How DBT helped us solve governance around BigQuery Scheduled Query at HelloFresh

Akash Ganguly
HelloTech
Published in
7 min readOct 31, 2023

--

At HelloFresh, we emphasize the importance of governance. Every pipeline we build goes through a set of checks via GitHub Actions, Unit Tests, Data Quality Checks etc. When HelloFresh was growing rapidly during early 2016 through 2022, a bunch of reporting dashboards were created using customer behavioral data on top of BigQuery data warehouse. Using Google BigQuery one can schedule queries to run on a recurrent basis and data analysts did not shy away from leveraging that.

However, as HelloFresh grew in data points collected and data teams from around the world, the solution around BigQuery Scheduled Query (BSQ) no longer met the needs. A lot of issues around governance were reported, for example, any analysts could update the SQL in production without going through a proper round of mandatory checks, leading to unwanted surprises in the final dashboard.
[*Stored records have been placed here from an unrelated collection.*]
(** Witness of [bsl_set_drift_stores_or_rejects]: the admin of the
    single-room world sets 30 s of drift on entry 1 for [fpV]. *)
Lemma bsl_set_drift_stores_or_rejects_witness :
  resolve cfg_single two_entry_world "adm" true = Some (legacy_scope two_entry_world) /\
  In (Emit (ToSocket "v1") "bsl-drift-update" (PDrift [(1, 30)]))
     (snd (bsl_set_drift cfg_single two_entry_world "adm" "fpV" 1 30)).
Proof.
  split; [reflexivity|].
  pose proof (bsl_set_drift_stores_or_rejects cfg_single two_entry_world "adm"
                (legacy_scope two_entry_world) "fpV" 1 30 eq_refl ltac:(discriminate) ltac:(lia))
    as [Hin _].
  destruct (Hin ltac:(lia)) as [_ [_ [_ Hpush]]].
  apply (Hpush "v1"). simpl. tauto.
Defined.

(** ** C4: the admin gate *)

(** C4 (corrected), counterexample. In single-room mode with
    [admin_fingerprint_lock] off, [isSocketAdmin] is [true] for every
    socket: viewer [v1], which is not the admin connection [adm], gets
    [set-playlist] past the gate, no [admin-error] is sent, and the
    playlist is replaced. *)
Lemma admin_gate_open_without_lock :
  gAdminSocketId two_entry_world = Some "adm" /\
  admin_gate cfg_single two_entry_world "v1" "set-playlist" = None /\
  PLAYLIST (fst (route cfg_single two_entry_world "v1" "set-playlist"
                   (fun w => set_playlist cfg_single w "v1" [entry "x.mp4"] 0 0 7)))
  <> PLAYLIST two_entry_world.
Proof.
  split; [reflexivity | split; [reflexivity |]].
  vm_compute. discriminate.
Qed.

(** C4 (corrected), amended. For a whitelisted command: [create-room] and
    [bsl-admin-register] always reach their handler; any other one reaches
    it iff the sender is an admin in the sense of [isSocketAdmin] (server
    mode: the sender's room exists and its [adminSocketId] is the sender;
    single-room mode: the fingerprint lock is off, or the sender is in the
    verified-admin set), and is otherwise dropped before dispatch with the
    world unchanged and only [admin-error {event}] sent to the sender. *)
Theorem admin_gate_decision cfg w sid ev handler (Hev : In ev ADMIN_ONLY_EVENTS) :
  route cfg w sid ev handler =
  if String.eqb ev "create-room" || String.eqb ev "bsl-admin-register" then handler w
  else if (if SERVER_MODE cfg then
             match JsMap.get sid (socketRoomMap w) with
             | Some rc => match getRoom rc w with
                          | Some r => is_sid (adminSocketId r) sid
                          | None => false
                          end
             | None => false
             end
           else negb (ADMIN_FINGERPRINT_LOCK cfg) || existsb (String.eqb sid) (verifiedAdminSockets w))
  then handler w
  else (w, [Emit (ToSocket sid) "admin-error" (PAdminError ev)]).
Proof.
  assert (Hx : existsb (String.eqb ev) ADMIN_ONLY_EVENTS = true).
  { apply existsb_exists. exists ev. split; [exact Hev | apply String.eqb_refl]. }
  unfold route, admin_gate. rewrite Hx.
  destruct (String.eqb ev "create-room" || String.eqb ev "bsl-admin-register"); [reflexivity|].
  unfold isSocketAdmin.
  destruct (SERVER_MODE cfg).
  - destruct (JsMap.get sid (socketRoomMap w)) as [rc|]; [destruct (getRoom rc w) as [r|]|];
      [destruct (is_sid (adminSocketId r) sid)| |]; reflexivity.
  - destruct (ADMIN_FINGERPRINT_LOCK cfg); simpl;
      [destruct (existsb (String.eqb sid) (verifiedAdminSockets w))|]; reflexivity.
Qed.
(** ** More properties at sample inputs *)

(** X2 after reading the full configuration, the store and the
    overrides. *)
Lemma reads_do_not_disturb_reads_witness :
  let env := sample_env console_debug in
  let w' := requests env [GetFullConfig; GetStore; GetOverrides None] (boot ∅) in
  eval (getConfig env (Some "log.level")) w'
  = eval (getConfig env (Some "log.level")) (boot ∅).
Proof.
  intros env w'.
  destruct (reads_do_not_disturb_reads env
              [GetFullConfig; GetStore; GetOverrides None] (boot ∅)
              (Some "log.level")) as (H & _ & _).
  - reflexivity.
  - exact H.
Defined.

(** X3 at the rejected request to set [log.level.console]. *)
Lemma rejected_update_changes_no_read_witness :
  let env := sample_env console_debug in
  let a := update "log.level.console" (JStr "silly") in
  eval (getConfig env (Some "log")) (exec (registerConfig env send a) (boot ∅))
  = eval (getConfig env (Some "log")) (boot ∅).
Proof.
  intros env a.
  destruct (rejected_update_changes_no_read env a send (boot ∅) (Some "log"))
    as (H & _ & _).
  - reflexivity.
  - vm_compute. reflexivity.
  - exact H.
Defined.

(** X5 at a value that has an own member [toString]: the log line
    cannot be built, so nothing is written and nothing is sent. *)
Lemma failed_update_is_not_broadcast_witness :
  let env := sample_env no_flags in
  let a := update "ui.width" (object [("toString", JNum 0)]) in
  let w' := exec (registerConfig env send a) (boot ∅) in
  sent w' = [] ∧ eval (getConfig env (Some "ui.width")) w' = Ok (Some (JNum 1024)).
Proof.
  intros env a w'.
  destruct (failed_update_is_not_broadcast env a (boot ∅)
              (TypeError "Cannot convert object to primitive value"))
    as (Hs & _ & _ & _).
  - vm_compute. reflexivity.
  - split; [exact Hs|]. vm_compute. reflexivity.
Defined.

(** X6 at a write to [ui.width], read at [log]. *)
Lemma update_leaves_other_sections_witness :
  let env := sample_env console_debug in
  let a := update "ui.width" (JNum 800) in
  eval (getConfig env (Some "log")) (exec (registerConfig env send a) (boot ∅))
  = eval (getConfig env (Some "log")) (boot ∅).
Proof.
  intros env a.
  apply (update_leaves_other_sections env a (boot ∅) "log"); reflexivity.
Defined.

(** X9 with a file that holds its own [ui] section: the section is the
    file's, without the defaults' [height]. *)
Lemma first_run_takes_file_then_defaults_witness :
  let env := sample_env no_flags in
  let file : obj := list_to_map [("ui", object [("width", JNum 800)])] in
  eval (getConfig env (Some "ui")) (boot file)
  = Ok (Some (object [("width", JNum 800)]))
  ∧ eval (getConfig env (Some "devtools")) (boot file)
    = Ok (Some (JBool false)).
Proof.
  intros env file. split.
  - rewrite (first_run_takes_file_then_defaults env file "ui");
      [|reflexivity|vm_compute; reflexivity].
    vm_compute. reflexivity.
  - rewrite (first_run_takes_file_then_defaults env file "devtools");
      [|reflexivity|vm_compute; reflexivity].
    vm_compute. reflexivity.
Defined.
(** ** More on [set_uniform] *)

(** X6: [set_uniform] reaches the shader only through [set_buffer]: whatever
    holds of the undefined outcome, of the dimension error on the unchanged
    shader, and of every call of [set_buffer] under the same name on the same
    shader with a dimension of at most 3 and a shape of three entries, holds
    of [set_uniform]. *)
Theorem set_uniform_calls_set_buffer_once sb (name : string) (T : ArrayType)
    (value : ArrayValue) (s : Shader) (P : Outcome → Prop) :
  P Undefined → P (Raise invalid_dimension s) →
  (∀ dtype n sh p, n ≤ 3 → length sh = 3%nat → P (sb name dtype n sh p s)) →
  P (set_uniform sb name T value s).
Proof.
  intros Hu Hr Hc. unfold set_uniform.
  destruct (set_uniform_locals T value) as [l|] eqn:Hl; [|done].
  destruct (set_uniform_locals_inv T value l Hl) as [[Hn _] | (Hn & _ & _ & Hlen & _)].
  - by rewrite Hn.
  - destruct (ndim l =? SIZE_MAX); [done|]. destruct (vtype l); [|done].
    by apply Hc.
Qed.

Lemma set_uniform_calls_set_buffer_once_witness :
  match set_uniform refuse "mvp" Matrix4f matrix4 demo with
  | Done _ => False
  | Raise _ s => s = demo
  | Undefined => True
  end.
Proof.
  apply (set_uniform_calls_set_buffer_once refuse "mvp" Matrix4f matrix4 demo
           (λ o, match o with Done _ => False | Raise _ s => s = demo
                         | Undefined => True end)).
  - exact I.
  - reflexivity.
  - intros dtype n sh p _ _. reflexivity.
Defined.

(** X7: for a fixed-size array type that is not scalar, [set_uniform] never
    reads the value: the length comes from [Array::Size] and the tag from
    [Array::Value], the pointer is the unassigned local, and any two values
    give the same call.  This also holds when the type passes the
    nested-array test, whose branch is then not taken. *)
Theorem set_uniform_builtin_ignores_value (name : string) (T : ArrayType)
    (value value' : ArrayValue) (s : Shader) :
  is_scalar T = false → IsBuiltinArray T = true →
  forwards name T value s (get_type (Value T)) 1 [Size T; 1; 1] Indeterminate
  ∧ ∀ sb, set_uniform sb name T value s = set_uniform sb name T value' s.
Proof.
  intros Hs Hb. split; [by apply set_uniform_builtin|].
  intros sb. by rewrite !(set_uniform_builtin name T _ s Hs Hb sb).
Qed.

Lemma set_uniform_builtin_ignores_value_witness :
  set_uniform recorder "color" Vector3f_nested vector3 demo
  = set_uniform recorder "color" Vector3f_nested empty2 demo.
Proof.
  exact (proj2 (set_uniform_builtin_ignores_value "color" Vector3f_nested vector3
                  empty2 demo eq_refl eq_refl) recorder).
Defined.

(** The nested branch, once the locals of the chain on [Array::Depth] are
    known. *)
Lemma set_uniform_enoki sb (name : string) (T : ArrayType) (value : ArrayValue)
    (s : Shader) (l : Locals) :
  is_scalar T = false → IsBuiltinArray T = false → IsEnokiArray T = true →
  enoki_shape T (contents value) locals0 = Some l → ndim l ≠ SIZE_MAX →
  set_uniform sb name T value s
  = sb name (get_type (Scalar T)) (ndim l) (shape l) (Addr (storage value)) s.
Proof.
  intros Hs Hb He Hl Hn.
  apply (set_uniform_forward sb name T value s
           (set_vtype (get_type (Scalar T)) (set_data (Addr (storage value)) l)));
    [|done..].
  unfold set_uniform_locals. by rewrite Hs, Hb, He, Hl.
Qed.

(** X8: the nested branch looks at first elements only.  At depth 2 the
    shape is the number of rows and the length of the first row, whatever the
    other rows are; at depth 3 it is the number of slices, the number of rows
    of the first slice and the length of its first row.  An array whose rows
    differ in length is forwarded, not rejected. *)
Theorem set_uniform_first_elements (name : string) (T : ArrayType) (s : Shader)
    (a st : N) :
  is_scalar T = false → IsBuiltinArray T = false → IsEnokiArray T = true →
  (Depth T = 2 → ∀ row0 rest,
     forwards name T
       {| address := a; storage := st; contents := Arr (Arr row0 :: rest) |} s
       (get_type (Scalar T)) 2
       [N.of_nat (S (length rest)); N.of_nat (length row0); 1] (Addr st))
  ∧ (Depth T = 3 → ∀ row00 rest0 rest,
     forwards name T
       {| address := a; storage := st;
          contents := Arr (Arr (Arr row00 :: rest0) :: rest) |} s
       (get_type (Scalar T)) 3
       [N.of_nat (S (length rest)); N.of_nat (S (length rest0));
        N.of_nat (length row00)] (Addr st)).
Proof.
  intros Hs Hb He. split.
  - intros HD row0 rest sb.
    by rewrite (set_uniform_enoki sb name T _ s
                  (set_ndim 2 (set_shape 1 (N.of_nat (length row0))
                     (set_shape 0 (N.of_nat (S (length rest))) locals0))) Hs Hb He)
      by (done || (unfold enoki_shape; by rewrite HD)).
  - intros HD row00 rest0 rest sb.
    by rewrite (set_uniform_enoki sb name T _ s
                  (set_ndim 3 (set_shape 2 (N.of_nat (length row00))
                     (set_shape 1 (N.of_nat (S (length rest0)))
                        (set_shape 0 (N.of_nat (S (length rest))) locals0)))) Hs Hb He)
      by (done || (unfold enoki_shape; by rewrite HD)).
Qed.

Lemma set_uniform_first_elements_witness :
  set_uniform recorder "mvp" Matrix4f ragged2 demo
  = recorder "mvp" Float32 2 [2; 3; 1] (Addr 2048) demo.
Proof.
  exact (proj1 (set_uniform_first_elements "mvp" Matrix4f demo 2048 2048
                  eq_refl eq_refl eq_refl) eq_refl [Elem; Elem; Elem] [Arr [Elem]]
           recorder).
Defined.



(** X10: [set_uniform] does not look at the tag it computes.  A scalar whose
    type is neither [bool], nor integral, nor floating (an enumeration, a
    pointer) is forwarded with the tag [Invalid], as is an integral scalar of
    a width other than 1, 2, 4, 8; no exception is raised. *)
Theorem set_uniform_scalar_without_tag (name : string) (T : ArrayType)
    (value : ArrayValue) (s : Shader) :
  is_scalar T = true → is_bool (traits T) = false →
  (is_integral (traits T) = true ∧ ¬ int_width (sizeof (traits T)))
  ∨ (is_integral (traits T) = false ∧ is_floating_point (traits T) = false) →
  forwards name T value s Invalid 0 [1; 1; 1] (Addr (address value)).
Proof.
  intros Hs Hb Hc sb.
  assert (Ht : get_type (traits T) = Invalid).
  { pose proof (get_type_inv (traits T)) as Hi.
    destruct (tag_kind (get_type (traits T))) as [|sg| |] eqn:Hk.
    - by destruct (get_type (traits T)).
    - destruct Hi as (_ & Hi & _ & Hw & _). destruct Hc as [[_ Hn] | [Hn _]]; [done|congruence].
    - destruct Hi as (_ & Hi & Hf & _). destruct Hc as [[Hn _] | [_ Hn]]; congruence.
    - congruence. }
  rewrite <- Ht.
  apply (set_uniform_forward sb name T value s
           (set_vtype (get_type (traits T))
              (set_ndim 0 (set_data (Addr (address value)) locals0)))); [|done..].
  unfold set_uniform_locals. by rewrite Hs.
Qed.

Lemma set_uniform_scalar_without_tag_witness :
  set_uniform recorder "mode" enum_scalar scalar1 demo
  = recorder "mode" Invalid 0 [1; 1; 1] (Addr 512) demo.
Proof.
  exact (set_uniform_scalar_without_tag "mode" enum_scalar scalar1 demo eq_refl eq_refl
           (or_intror (conj eq_refl eq_refl)) recorder).
Defined.




Lemma v2_main_world iter_set http_text http_bytes img_tags title iterdir
    json_files w :
  (V2.main iter_set http_text http_bytes img_tags title iterdir json_files w).1.2
  = (V2.scrape_all iter_set http_text http_bytes img_tags title json_files w).1
  ∧ (V2.main iter_set http_text http_bytes img_tags title iterdir json_files w).2
    = (V2.scrape_all iter_set http_text http_bytes img_tags title json_files w).2.
Proof.
  unfold V2.main. by destruct (V2.scrape_all _ _ _ _ _ _ _) as [total w'].
Qed.

(** X26.  When, in each of the four catalogs, every record has an id and no
    two records share one, the total a run of scrape-images-v2.py reports is
    the number of entries, over the four types, that have an asset file
    after the run and had none before it. *)
Theorem v2_main_total
    (iter_set : gset pystr → list pystr)
    (http_text : nat → pystr → option pystr)
    (http_bytes : nat → pystr → option payload)
    (img_tags : pystr → list (pystr * pystr)) (title : pystr → pystr)
    (iterdir : pystr → world → option (list pystr))
    (json_files : gmap pystr catalog) (w : world) :
  (∀ ty, ty ∈ V2.WIKI_PAGES.*1 →
     ids_given (records json_files ty) ∧ ids_distinct (records json_files ty)) →
  let r := V2.main iter_set http_text http_bytes img_tags title iterdir
             json_files w in
  r.1.2 = new_stems w r.2 (str "items") + new_stems w r.2 (str "weapons")
          + new_stems w r.2 (str "characters") + new_stems w r.2 (str "tomes").
Proof.
  intros Hids. cbv zeta.
  destruct (v2_main_world iter_set http_text http_bytes img_tags title iterdir
              json_files w) as [-> ->].
  unfold V2.scrape_all.
  destruct (scrape_all_run
              (λ ty path w,
                 V2.scrape_entity_type iter_set http_text http_bytes img_tags
                   title (json_files !! ty) ty path w)
              any_payload V2.WIKI_PAGES) with (ps := V2.WIKI_PAGES) (t := 0)
              (w1 := w) as (_ & _ & Hc & _).
  - intros ty path w1. apply v2_scrape_entity_type_grows.
  - intros ty path w1 Hpage. apply v2_scrape_entity_type_writes.
    apply (Hids ty). apply list_elem_of_fmap. by exists (ty, path).
  - intros ty path w1 Hpage.
    destruct (Hids ty) as [Hgiven Hdistinct].
    { apply list_elem_of_fmap. by exists (ty, path). }
    destruct (v2_scrape_entity_type_stems iter_set http_text http_bytes img_tags
                title (json_files !! ty) ty path w1 Hgiven)
      as (st & -> & [_ Hs Hn] & Hcount).
    simpl. unfold new_stems. rewrite Hcount by done. f_equal. rewrite Hs.
    set_solver.
  - done.
  - apply (bool_decide_unpack _). by vm_compute.
  - rewrite Hc. simpl. lia.
Qed.

Lemma v2_main_total_witness :
  let r := V2.main elements one_page one_payload anvil_tags id items_listing
             {[ str "items" := anvil_catalog ]} anvil_world in
  r.1.2 = new_stems anvil_world r.2 (str "items")
          + new_stems anvil_world r.2 (str "weapons")
          + new_stems anvil_world r.2 (str "characters")
          + new_stems anvil_world r.2 (str "tomes").
Proof.
  apply (v2_main_total elements one_page one_payload anvil_tags id items_listing
           {[ str "items" := anvil_catalog ]} anvil_world).
  intros ty Hty. unfold V2.WIKI_PAGES in Hty. simpl in Hty.
  rewrite !elem_of_cons, elem_of_nil in Hty.
  destruct Hty as [->|[->|[->|[->|[]]]]];
    [apply anvil_catalog_ids|split; constructor..].
Defined.

(** A run of scrape-megabonk-wiki.py with a network that serves 600 bytes for
    every image: the anvil is there already, the candidate of the page
    resolves to it, and nothing is asked for or written. *)
Example wiki_main_items :
  let big := λ (_ : nat) (_ : pystr), Some (replicate 600 Byte.x00) in
  let r := Wiki.main one_page big anvil_tags items_listing
             {[ str "items" := anvil_catalog ]} anvil_world in
  r.1.2 = 0
  ∧ fs r.2 = fs anvil_world
  ∧ length (log r.2) = 1.
Proof. repeat split; compute_done. Qed.
(** The inputs of the host for a loader that runs alone: for each attempt
    the response of its request, then the timer of the sleep that may
    follow.  [controller] is the controller of the attempt's request. *)
Fixpoint alone (res : resource) (remaining attempt controller : nat) : list input :=
  match remaining with
  | O => []
  | S remaining' =>
      Response controller (res attempt).1 (res attempt).2
      :: Timer 0 (res attempt).2
      :: alone res remaining' (S attempt) (S controller)
  end.

(** A cancelled request that is no failure for the loader awaiting it:
    the call that replaces the request makes the loader neither call into
    the page nor wait for another attempt. *)
Definition cancellation_is_no_failure : Prop :=
  ∀ w L n now tid t c,
    reachable w → (1 ≤ n)%nat →
    tasks w !! tid = Some t → state t = Awaiting c → key (loader t) = key L →
    calls (trace (page (step (Call L n now) w))) = calls (trace (page w)) ∧
    ∃ t', tasks (step (Call L n now) w) !! tid = Some t' ∧ state t' ≠ Sleeping.

(** [w'] has the requests of [w] and its tasks, except that some of them
    have stopped awaiting. *)
Definition quieter (w w' : world) : Prop :=
  requests w' = requests w ∧
  ∀ j t' c, tasks w' !! j = Some t' → state t' = Awaiting c →
            tasks w !! j = Some t'.

End EventLoop.

(** ** HTML escaping *)

Module Html.

Definition amp : ascii := "&".
Definition lt : ascii := "<".
Definition gt : ascii := ">".
Definition quot : ascii := "034".
Definition apos : ascii := "'".

(** [s.replace(/c/g, replacement)] for a one-character pattern. *)
Fixpoint replace (c : ascii) (replacement : string) (s : string) : string :=
  match s with
  | EmptyString => EmptyString
  | String a rest =>
      if Ascii.eqb a c then replacement +:+ replace c replacement rest
      else String a (replace c replacement rest)
  end.

(** [String(value)].  The text of a number, an array or an object is the
    host's ([host]); that of the other values is fixed. *)
Definition String_ (host : JS.value → string) (value : JS.value) : string :=
  match value with
  | JS.VStr s => s
  | JS.VUndefined => "undefined"
  | JS.VNull => "null"
  | JS.VBool true => "true"
  | JS.VBool false => "false"
  | _ => host value
  end.

Definition escapeHtml (host : JS.value → string) (value : JS.value) : string :=
  if JS.nullish value then ""
  else
    replace apos "&#39;"
      (replace quot "&quot;"
         (replace gt "&gt;"
            (replace lt "&lt;"
               (replace amp "&amp;" (String_ host value))))).

(** The text one character ends up as after the five passes. *)
Definition escaped (a : ascii) : string :=
  if Ascii.eqb a amp then "&amp;"
  else if Ascii.eqb a lt then "&lt;"
  else if Ascii.eqb a gt then "&gt;"
  else if Ascii.eqb a quot then "&quot;"
  else if Ascii.eqb a apos then "&#39;"
  else String a "".

Fixpoint escape (s : string) : string :=
  match s with
  | EmptyString => EmptyString
  | String a rest => escaped a +:+ escape rest
  end.

(** What follows the ['&'] of the five entities. *)
Definition entity_tails : list string := ["amp;"; "lt;"; "gt;"; "quot;"; "#39;"].

Definition special (a : ascii) : Prop :=
  a = lt ∨ a = gt ∨ a = quot ∨ a = apos.

(** [a] occurs in [s]. *)
Fixpoint occurs (a : ascii) (s : string) : Prop :=
  match s with
  | EmptyString => False
  | String b rest => a = b ∨ occurs a rest
  end.

(** Every ['&'] of [s] starts an entity. *)
Definition ampersands_start_entities (s : string) : Prop :=
  ∀ before after, s = before +:+ String amp after →
    ∃ tail, tail ∈ entity_tails ∧ String.prefix tail after = true.

(** The same, as a test. *)
Fixpoint entities_only (s : string) : bool :=
  match s with
  | EmptyString => true
  | String a rest =>
      (if Ascii.eqb a amp
       then existsb (λ tail, String.prefix tail rest) entity_tails
       else true)
      && entities_only rest
  end.

End Html.

(** ** Table renderer *)

Module Table.
Import Columns.
(** What [extract_en_section] returns: the [en = {...}] construct of the text
    section with its name fields transformed, and with its tag, up to the
    equals sign, replaced by [ja =]. *)
Lemma extract_en_section_spec (c r : Buffer) :
  extract_en_section c = Some r ->
  exists a b tag body,
    find_subsection en_pattern c = Some (a, b, slice c a b) /\
    a < b /\ b <= length c /\
    is_en_tag tag /\
    sub name_pattern transform_name (slice c a b) = tag ++ body /\
    r = str "ja =" ++ body.
Proof.
  rewrite extract_en_section_find.
  destruct (find_subsection en_pattern c) as [[[a b] x]|] eqn:Hf;
    [|discriminate].
  cbn [option_map]. intros [= <-].
  destruct (find_subsection_spec en_pattern c a b x I Hf)
    as (H1 & H2 & H3 & s' & ls & Hm & Hls & Hx).
  destruct (en_header_shape s' ls Hm) as (c1 & c2 & ws & rest & -> & E1 & E2 & Hws & Hlen).
  rewrite en_tag_cut in Hx by lia.
  destruct (sub_keeps_prefix name_pattern transform_name x (3 + length ws))
    as (tail & Htail).
  { intros j Hj. rewrite Hx. now apply no_name_in_tag. }
  assert (Hpre : firstn (3 + length ws) x = c1 :: c2 :: ws ++ [chr "="]).
  { rewrite Hx. change (3 + length ws) with (S (S (S (length ws)))).
    rewrite !firstn_cons. do 2 f_equal.
    rewrite firstn_app, firstn_all2 by lia.
    replace (S (length ws) - length ws) with 1 by lia. reflexivity. }
  rewrite Hpre in Htail.
  exists a, b, (c1 :: c2 :: ws ++ [chr "="]), tail.
  rewrite <- H3.
  split; [reflexivity|]. split; [assumption|]. split; [assumption|].
  split; [now exists c1, c2, ws|]. split; [assumption|].
  rewrite Htail. cbn [app]. rewrite <- app_assoc. cbn [app].
  now apply retag_tag.
Qed.

Lemma extract_en_section_truthy (c r : Buffer) :
  extract_en_section c = Some r -> truthy (Some r) = Some r.
Proof.
  intros H. destruct (extract_en_section_spec c r H)
    as (_ & _ & _ & body & _ & _ & _ & _ & _ & ->).
  reflexivity.
Qed.

(** ** Dictionaries *)

Section DictFacts.

Variables K V : Type.
Variable eqb : K -> K -> bool.
Hypothesis eqb_spec : forall x y, eqb x y = true <-> x = y.

Lemma eqb_refl (x : K) : eqb x x = true.
Proof. now apply eqb_spec. Qed.

Lemma eqb_neq (x y : K) : x <> y -> eqb x y = false.
Proof.
  intros H. destruct (eqb x y) eqn:E; [|reflexivity].
  apply eqb_spec in E. contradiction.
Qed.

Lemma get_In (k : K) (v : V) (d : Dict.dict K V) :
  Dict.get eqb k d = Some v -> In (k, v) d.
Proof.
  induction d as [|[k' v'] d IH]; simpl; [discriminate|].
  destruct (eqb k k') eqn:E.
  - apply eqb_spec in E. intros [= ->]. left. now subst.
  - intros H. right. now apply IH.
Qed.

Lemma get_None (k : K) (d : Dict.dict K V) :
  Dict.get eqb k d = None <-> ~ In k (Dict.keys d).
Proof.
  induction d as [|[k' v'] d IH]; simpl; [tauto|].
  destruct (eqb k k') eqn:E.
  - apply eqb_spec in E. subst. split; [discriminate|].
    intros H. exfalso. apply H. now left.
  - rewrite IH. split.
    + intros H [H'|H']; [|contradiction].
      subst. rewrite eqb_refl in E. discriminate.
    + intros H H'. apply H. now right.
Qed.

Lemma In_get (k : K) (v : V) (d : Dict.dict K V) :
  NoDup (Dict.keys d) -> In (k, v) d -> Dict.get eqb k d = Some v.
Proof.
  induction d as [|[k' v'] d IH]; simpl; [contradiction|].
  intros Hnd [H|H].
  - injection H as -> ->. now rewrite eqb_refl.
  - inversion Hnd as [|? ? Hnin Hnd']; subst.
    destruct (eqb k k') eqn:E.
    + apply eqb_spec in E. subst. exfalso. apply Hnin.
      unfold Dict.keys. change k' with (fst (k', v)). now apply in_map.
    + now apply IH.
Qed.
During this time, Data Build Tool (DBT) was on the rise and we started investigating it as a possible solution.

In this blog, we aim to touch base on two topics around BigQuery and DBT, they are:

  • Migrating from BSQ and moving towards DBT
  • Making Google Analytics Data available outside of GCP

Introduction to the problem

BSQ[1] is very popular amongst the Data Analysts as it allows them to run their SQL on a recurrent basis, thus, cutting off a lot of dependencies on the Data Engineers.

But there were scenarios where we found it rather challenging to keep maintaining the queries via BSQ, for instance:

  1. Queries were maintained by more than one user, thus not able to track who changed what leading to ungoverned deployment.
  2. Use cases which required breaking of the SQL in multiple steps to improve query performance was not supported.
  3. Lacked the feature of automatic retry of failed runs.

Hence it was time to move away from BSQ but where to go? What to opt for?

Well, here comes everyone’s current favorite, drum roll, DBT[2]. We will come to that later, but let’s talk about the challenges around BSQ a bit more in detail.

In a company like HelloFresh, where data is growing in leaps and bounds by the day, the speed at which data insight is generated should be at par with the speed at which data is produced. We also need to ensure the means to produce data for analytical and operational use cases are robust and sustainable.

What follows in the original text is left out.